Effects in vitro and in vivo of a gap junction blocker on epileptiform activities in a genetic model of absence epilepsy.

We investigated the effects of carbenoxolone (CBX), a gap junctions (GJ) blocker, on epileptiform activities in vivo and in vitro. In a first series of experiments, i.p. CBX decreased the cumulative duration of cortical spike-wave discharges (SWD) in adult Genetic Absence Epilepsy Rats from Strasbourg (GAERS) without reduction in the SW amplitude or frequency. Since SWD are generated in thalamocortical networks, we studied the effect of CBX on thalamic and cortical activities elicited by 4-aminopyridine (4AP) in thalamocortical slices from GAERS or non-epileptic rats (NER). Spontaneous ictal-like activities (ILA) were recorded simultaneously in thalamus and somatosensory cortex. However, experiments where these structures were surgically separated showed that ILA were generated in the cortex and recorded by volume conduction in the thalamus. GABA-dependent negative field potentials were also recorded in the cortex, either isolated or initiating ILA. After bath-applying CBX (100 microM), the frequency and cumulative duration of ILA decreased but less rapidly in GAERS than in NER slices and they disappeared at a time point when GABA-dependent negative potentials remained.

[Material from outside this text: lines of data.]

(** ** Parameters *)

Lemma bracket_dims_run (p : Parser) ds p' :
  bracketed p ds p' ->
  exists N, forall k n, N <= k -> N <= n ->
    forall null open acc,
      bracket_dims k (binary_add n) null open acc p = Ok (acc ++ ds) p'.
Proof.
  induction 1 as [p Hstop | p e p1 ds p2 Hopen [N1 He] Hclose _ [N2 IH]].
  - exists 0; intros [|k] n _ _ null open acc; simpl; tags;
      rewrite app_nil_r; reflexivity.
  - exists (S (N1 + N2)); intros [|k] n Hk Hn null open acc; [lia|].
    simpl; tags; rewrite He by lia; cbn [bind]; tags.
    rewrite IH by lia; unfold push_back; rewrite <- app_assoc; reflexivity.
Qed.

Lemma param_array (c : Caller) (p : Parser) ds p' :
  tag (token p) = KW_INT ->
  tag (token (next p)) = ID ->
  tag (token (next (next p))) = LBRACKET ->
  tag (token (next (next (next p)))) = RBRACKET ->
  bracketed (next (next (next (next p)))) ds p' ->
  Returns (fun n => param n c) p
    (Some (IdAST (name (token (next p))) array_t false
             (Some (NumAST 0) :: ds))) p'.
Proof.
  intros Hint Hid Hopen Hclose Hds.
  destruct (bracket_dims_run Hds) as [N Hrun].
  exists N; intros m Hm.
  unfold param; tags; cbv zeta; tags.
  rewrite Hrun by lia; reflexivity.
Qed.

(** The parameter list pushes the node of each parameter. *)
Lemma param_list_last (c : Caller) (p : Parser) a p' args :
  Returns (fun n => param n c) p a p' ->
  tag (token p') <> COMMA ->
  Returns (fun n => param_list n c args) p (args ++ [a]) p'.
Proof.
  intros [N Ha] Hc; exists (S N); intros [|m] Hm; [lia|].
  simpl; rewrite Ha by lia; cbn [bind]; tags; reflexivity.
Qed.

(** ** Blocks *)

Lemma block_ignores_token n (lx : Lexer) (t t' : Token) :
  block n (mkParser lx t) = block n (mkParser lx t').
Proof. destruct n; reflexivity. Qed.

End Theory.

(* ================================================================== *)
(** * The claims of the specification *)

Section Claims.

Context {Lexer : Type} {source : TokenSource Lexer}.

Local Abbreviation Parser := (@Parser Lexer).
Local Abbreviation Result := (@Result Lexer).
Local Abbreviation Rule := (@Rule Lexer).

(** C2: multiplication binds tighter than addition.  The additive tier is
    [binary] over the multiplicative tier and the multiplicative tier is
    [binary] over the base tier, so the operands of an additive operator are
    whole multiplicative runs: [a + b * c] gives [Binary(+, a, Binary( *, b,
    c))] and [a * b + c] gives [Binary(+, Binary( *, a, b), c)] for operands
    of the base tier; an operand of a multiplicative operator is a binary
    node only when it stands in parentheses; the tokens of [1+2*3] give
    [Binary(add, Num 1, Binary(mul, Num 2, Num 3))] and not
    [Binary(mul, Binary(add, Num 1, Num 2), Num 3)]. *)
Theorem C2_mul_binds_tighter_than_add :
  (forall n (p : Parser),
     binary_add (S n) p = binary n (binary_mul n) [add_op; sub_op] p /\
     binary_mul (S n) p = binary n (unary n) [mul_op; div_op; mod_op] p) /\
  (forall (p : Parser) l p1 rest p2,
     Returns binary_mul p (Some l) p1 ->
     chain binary_mul [add_op; sub_op] p1 rest p2 ->
     Returns binary_add p (fold_binary (Some l) rest) p2) /\
  (forall (p : Parser) a p1 b p2 c p3,
     Returns unary p (Some a) p1 ->
     In (tag (token p1)) [ADD; SUB] ->
     Returns unary (next p1) (Some b) p2 ->
     In (tag (token p2)) [MUL; DIV; MOD] ->
     Returns unary (next p2) (Some c) p3 ->
     find_op [add_op; sub_op; mul_op; div_op; mod_op]
             (tag_to_op (tag (token p3))) = false ->
     Returns binary_add p
       (Some (BinaryAST (tag_to_op (tag (token p1))) (Some a)
          (Some (BinaryAST (tag_to_op (tag (token p2))) (Some b) (Some c)))))
       p3) /\
  (forall (p : Parser) a p1 b p2 c p3,
     Returns unary p (Some a) p1 ->
     In (tag (token p1)) [MUL; DIV; MOD] ->
     Returns unary (next p1) (Some b) p2 ->
     In (tag (token p2)) [ADD; SUB] ->
     Returns unary (next p2) (Some c) p3 ->
     find_op [add_op; sub_op; mul_op; div_op; mod_op]
             (tag_to_op (tag (token p3))) = false ->
     Returns binary_add p
       (Some (BinaryAST (tag_to_op (tag (token p2)))
          (Some (BinaryAST (tag_to_op (tag (token p1))) (Some a) (Some b)))
          (Some c)))
       p3) /\
  (forall (p : Parser) op x y p',
     Returns unary p (Some (BinaryAST op x y)) p' ->
     tag (token p) = LPAREN) /\
  (forall (p p' : Parser),
     feeds p [TNum 1; T ADD; TNum 2; T MUL; TNum 3] p' ->
     find_op [add_op; sub_op; mul_op; div_op; mod_op]
             (tag_to_op (tag (token p'))) = false ->
     Returns binary_add p
       (Some (BinaryAST add_op (Some (NumAST 1))
          (Some (BinaryAST mul_op (Some (NumAST 2)) (Some (NumAST 3))))))
       p' /\
     ~ Returns binary_add p
       (Some (BinaryAST mul_op
          (Some (BinaryAST add_op (Some (NumAST 1)) (Some (NumAST 2))))
          (Some (NumAST 3))))
       p').
Proof.
  split; [intros n p; split; reflexivity|].
  split; [intros p l p1 rest p2; apply (tier_fold add_tier)|].
  split; [intros p a p1 b p2 c p3; apply add_then_mul|].
  split; [intros p a p1 b p2 c p3; apply mul_then_add|].
  split; [intros p op x y p'; apply unary_binary_in_parens|].
  intros p p' Hfeed Hstop.
  destruct (feeds_three Hfeed) as (-> & H1 & Ho1 & H2 & Ho2 & H3).
  assert (Hgood := add_then_mul H1 (or_introl (eq_sym Ho1)) H2
                     (or_introl (eq_sym Ho2)) H3 Hstop).
  rewrite Ho1, Ho2 in Hgood; simpl in Hgood.
  split; [exact Hgood|].
  intro Hbad; destruct (Returns_unique Hgood Hbad) as [Heq _]; discriminate.
Qed.

(** C3: every binary tier folds to the left.  [binary], over any operand
    rule and operator set, returns the left fold of the run of operators and
    operands it reads, given fuel for each operator; each of the six tiers is
    [binary] over the tier below and so returns the left fold of its run; the
    root of a fold has the last operand as its right child, and an operand
    of a tier is a node of one of the tier's own operators only when it
    stands in parentheses; the tokens of [1-2-3] give
    [Binary(sub, Binary(sub, Num 1, Num 2), Num 3)] and not the right-nested
    tree. *)
Theorem C3_binary_folds_left :
  (forall n (parser : Rule) ops (p : Parser) l p1 rest p2,
     parser p = Ok (Some l) p1 ->
     chain (fun _ => parser) ops p1 rest p2 ->
     List.length rest <= n ->
     binary n parser ops p = Ok (fold_binary (Some l) rest) p2) /\
  (forall (t : Tier) n (p : Parser),
     tier_rule t (S n) p
     = match t with
       | mul_tier | add_tier => binary n (tier_operand t n) (tier_ops t) p
       | _ => binary (S n) (tier_operand t (S n)) (tier_ops t) p
       end) /\
  (forall (t : Tier) (p : Parser) l p1 rest p2,
     Returns (tier_operand t) p (Some l) p1 ->
     chain (tier_operand t) (tier_ops t) p1 rest p2 ->
     Returns (tier_rule t) p (fold_binary (Some l) rest) p2) /\
  (forall (lhs : ASTPtr) rest op rhs,
     fold_binary lhs (rest ++ [(op, rhs)])
     = Some (BinaryAST op (fold_binary lhs rest) rhs)) /\
  (forall (t : Tier) (p : Parser) op x y p',
     Returns (tier_operand t) p (Some (BinaryAST op x y)) p' ->
     find_op (tier_ops t) op = true ->
     tag (token p) = LPAREN) /\
  (forall (p p' : Parser),
     feeds p [TNum 1; T SUB; TNum 2; T SUB; TNum 3] p' ->
     find_op [add_op; sub_op; mul_op; div_op; mod_op]
             (tag_to_op (tag (token p'))) = false ->
     Returns binary_add p
       (Some (BinaryAST sub_op
          (Some (BinaryAST sub_op (Some (NumAST 1)) (Some (NumAST 2))))
          (Some (NumAST 3))))
       p' /\
     ~ Returns binary_add p
       (Some (BinaryAST sub_op (Some (NumAST 1))
          (Some (BinaryAST sub_op (Some (NumAST 2)) (Some (NumAST 3))))))
       p').
Proof.
  split.
  { intros n parser ops p l p1 rest p2 Hl Hchain Hn.
    unfold binary; rewrite Hl; simpl.
    apply (binary_loop_run Hchain); exact Hn. }
  split; [apply tier_unfold|].
  split; [apply tier_fold|].
  split; [apply fold_binary_last|].
  split; [apply operand_of_own_tier_in_parens|].
  intros p p' Hfeed Hstop.
  destruct (feeds_three Hfeed) as (-> & H1 & Ho1 & H2 & Ho2 & H3).
  unfold find_op in Hstop; simpl in Hstop.
  apply orb_false_elim in Hstop; destruct Hstop as [Sa Hstop].
  apply orb_false_elim in Hstop; destruct Hstop as [Ss Hstop].
  set (p1 := next p) in *; set (p2 := next (next p1)) in *.
  set (p3 := next (next p2)) in *.
  assert (Hchain :
    chain binary_mul [add_op; sub_op] p1
      [(tag_to_op (tag (token p1)), Some (NumAST 2));
       (tag_to_op (tag (token p2)), Some (NumAST 3))] p3).
  { eapply chain_more.
    - rewrite Ho1; reflexivity.
    - apply (tier_single mul_tier H2); rewrite Ho2; reflexivity.
    - eapply chain_more.
      + rewrite Ho2; reflexivity.
      + apply (tier_single mul_tier H3); exact Hstop.
      + apply chain_stop; unfold find_op; simpl; rewrite Sa, Ss; reflexivity. }
  rewrite Ho1, Ho2 in Hchain; simpl in Hchain.
  assert (Hgood := tier_fold add_tier
    (tier_single mul_tier H1 ltac:(rewrite Ho1; reflexivity)) Hchain).
  simpl in Hgood.
  split; [exact Hgood|].
  intro Hbad; destruct (Returns_unique Hgood Hbad) as [Heq _]; discriminate.
Qed.
(** The workflow file of the repository, as far as [root_directory]
    goes. *)
Definition workflow : yaml :=
  YMap [(JS.lit "name", YStr (JS.lit "Autodocs Documentation Generator"));
        (JS.lit "on",
         YMap [(JS.lit "workflow_dispatch",
                YMap [(JS.lit "inputs",
                       YMap [(JS.lit "root_directory",
                              YMap [(JS.lit "required", YBool true);
                                    (JS.lit "default", YStr (JS.lit "src"));
                                    (JS.lit "type", YStr (JS.lit "string"))])])])])].

Definition env_src : gmap string jsstring :=
  {[ "INPUT_ROOT_DIRECTORY" := JS.lit "/src" ]}.

(** The environment a workflow run sets up when the [jsdoc] input is
    left out: the variable is there and empty. *)
Definition env_empty_jsdoc : gmap string jsstring :=
  <[ "INPUT_JSDOC" := [] ]> env_src.

Definition env_excluded : gmap string jsstring :=
  <[ "INPUT_EXCLUDED_DIRECTORIES" := JS.lit " build, ,out/tmp ,," ]> env_src.

Definition env_token : gmap string jsstring :=
  {[ "GITHUB_ACCESS_TOKEN" := JS.lit "ghp_example" ]}.

(** The environment a run sets up when the [root_directory] input is
    left out. *)
Definition env_empty_root : gmap string jsstring :=
  {[ "INPUT_ROOT_DIRECTORY" := [] ]}.

Definition repository : Repository :=
  {| owner := JS.lit "nydiokar"; name := Some (JS.lit "autodoc"); pullNumber := None |}.

Definition manager : GitManager.t :=
  {| GitManager.repository := repository;
     GitManager.octokit := {| GitManager.auth := JS.lit "ghp_example" |} |}.

Definition not_found : GitManager.JsError :=
  {| GitManager.status := Some 404%Z; GitManager.message := JS.lit "Not Found" |}.

Definition server_error : GitManager.JsError :=
  {| GitManager.status := Some 500%Z; GitManager.message := JS.lit "Server Error" |}.

(** A remote on which the head branch has the open pull requests
    [open], the authenticated user is [octocat], and the file read of
    [commitFile] is answered by [content]. *)
Definition remote (open : list GitManager.PullRequest)
    (content : result GitManager.JsError GitManager.Content) : GitManager.Remote :=
  fun _ r =>
    match r return result GitManager.JsError (GitManager.Data r) with
    | GitManager.pulls_list _ _ _ => Ok open
    | GitManager.pulls_create _ _ _ _ _ _ _ => Ok {| GitManager.number := 12 |}
    | GitManager.users_getAuthenticated => Ok {| GitManager.login := JS.lit "octocat" |}
    | GitManager.pulls_requestReviewers _ _ _ _ => Ok tt
    | GitManager.repos_getContent _ _ _ _ => content
    | GitManager.repos_createOrUpdateFileContents _ _ _ _ _ _ _ => Ok tt
    end.

Definition options (reviewers : option (list jsstring))
    : GitManager.CreatePullRequestOptions :=
  {| GitManager.title := JS.lit "JSDoc Generation";
     GitManager.body := JS.lit "Automated JSDoc generation for the codebase";
     GitManager.head := JS.lit "autodocs-1";
     GitManager.base := JS.lit "develop";
     GitManager.labels := Some [JS.lit "documentation"; JS.lit "automated-pr"];
     GitManager.reviewers := reviewers |}.

(** The file of the design document's scenario: an undocumented [add] at
    lines 1 to 5 and a documented [sub] at lines 9 to 20. *)
Definition add : Core.Declaration := {|
  Core.kind := Core.KFunction;
  Core.qualified_name := "add";
  Core.signature := "add(a, b)";
  Core.header_lines := {| Core.first_line := 1; Core.last_line := 1 |};
  Core.body_lines := {| Core.first_line := 1; Core.last_line := 5 |};
  Core.header_offset := 0;
  Core.existing_doc := None;
  Core.exported := true
|}.

Definition sub : Core.Declaration := {|
  Core.kind := Core.KFunction;
  Core.qualified_name := "sub";
  Core.signature := "sub(a, b)";
  Core.header_lines := {| Core.first_line := 9; Core.last_line := 9 |};
  Core.body_lines := {| Core.first_line := 10; Core.last_line := 20 |};
  Core.header_offset := 33;
  Core.existing_doc := Some {| Core.range_start := 22; Core.range_end := 32 |};
  Core.exported := true
|}.

(** A source text and two edits given out of order: a comment that
    replaces bytes 22 to 31 and a comment inserted at the start. *)
Definition source : Core.text :=
  list_byte_of_string "function add(a, b) {} /** old */ function sub(a, b) {}".

Definition edits : list Core.Edit :=
  [ {| Core.range := {| Core.range_start := 22; Core.range_end := 32 |};
       Core.replacement := list_byte_of_string "/** Subtracts. */" |};
    {| Core.range := {| Core.range_start := 0; Core.range_end := 0 |};
       Core.replacement := list_byte_of_string "/** Adds two numbers. */ " |} ].

(** A run over three files in full-scan mode.  Every file holds [source]
    with the declarations [add] and [sub]; [bad.ts] parses only when
    [bad_parses]; the generator answers with a fixed text, except in
    [b.ts], where its retries run out. *)
Definition stages (bad_parses : bool) : Core.Stages := {|
  Core.credentials := true;
  Core.traverse := Some ["a.ts"; "bad.ts"; "b.ts"];
  Core.read_file := fun _ => Some source;
  Core.extract :=
    fun file =>
      if String.eqb (Core.relative_path file) "bad.ts" && negb bad_parses then None
      else Some [add; sub];
  Core.generate :=
    fun path _ =>
      if String.eqb path "b.ts" then Core.GenerationFailed Core.RetriesExhausted
      else Core.Generated (list_byte_of_string "Adds two numbers.");
  Core.format_comment :=
    fun _ doc => (list_byte_of_string "/** " ++ doc ++ list_byte_of_string " */ ")%list;
  Core.excluded := fun _ => false;
  Core.mode := Core.FullScan
|}.

(** A stand-in for the base64 encoder, which no statement looks into. *)
Definition base64 (content : jsstring) : jsstring := content.

End Examples.

(** ** cli.ts: the arguments of [main] *)

Module Cli.

(** [s.startsWith(prefix)] *)
Fixpoint startsWith (s prefix : jsstring) : bool :=
  match prefix with
  | [] => true
  | p :: prefix' =>
      match s with
      | [] => false
      | c :: s' => (c =? p) && startsWith s' prefix'
      end
  end.

(** [process.argv.slice(2)] *)
Definition args (argv : list jsstring) : list jsstring := drop 2 argv.

(** [args.find((arg) => !arg.startsWith('--'))] *)
Definition targetPath (args : list jsstring) : option jsstring :=
  List.find (fun arg => negb (startsWith arg (JS.lit "--"))) args.

(** [args.includes('--dry-run')] *)
Definition dryRun (args : list jsstring) : bool :=
  existsb (fun arg => JS.eqb arg (JS.lit "--dry-run")) args.

(** [args.find((arg) => arg.startsWith('--exclude='))] *)
Definition excludeArg (args : list jsstring) : option jsstring :=
  List.find (fun arg => startsWith arg (JS.lit "--exclude=")) args.

Inductive Error : Type :=
| TypeError.

(** [excludeArg ? excludeArg.split('=')[1].split(',') : []].  Calling
    [split] on an [undefined] second item would throw a TypeError. *)
Definition excludePatterns (args : list jsstring) : result Error (list jsstring) :=
  match excludeArg args with
  | None => Ok []
  | Some excludeArg =>
      if JS.truthy excludeArg then
        match JS.split 61 excludeArg !! 1%nat with
        | Some value => Ok (JS.split 44 value)
        | None => Throw TypeError
        end
      else Ok []
  end.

These data suggest that GJ do not mediate the 4AP induced interneuronal synchronisation but may be implicated in the spreading of the synchronised activities from interneuronal networks to principal neurones. Our results show that CBX exerts an antiepileptic action in vivo, and that GJ blockers limits spread of synchronised activities in vitro. They may represent an appropriate target for development of new antiepileptic drugs.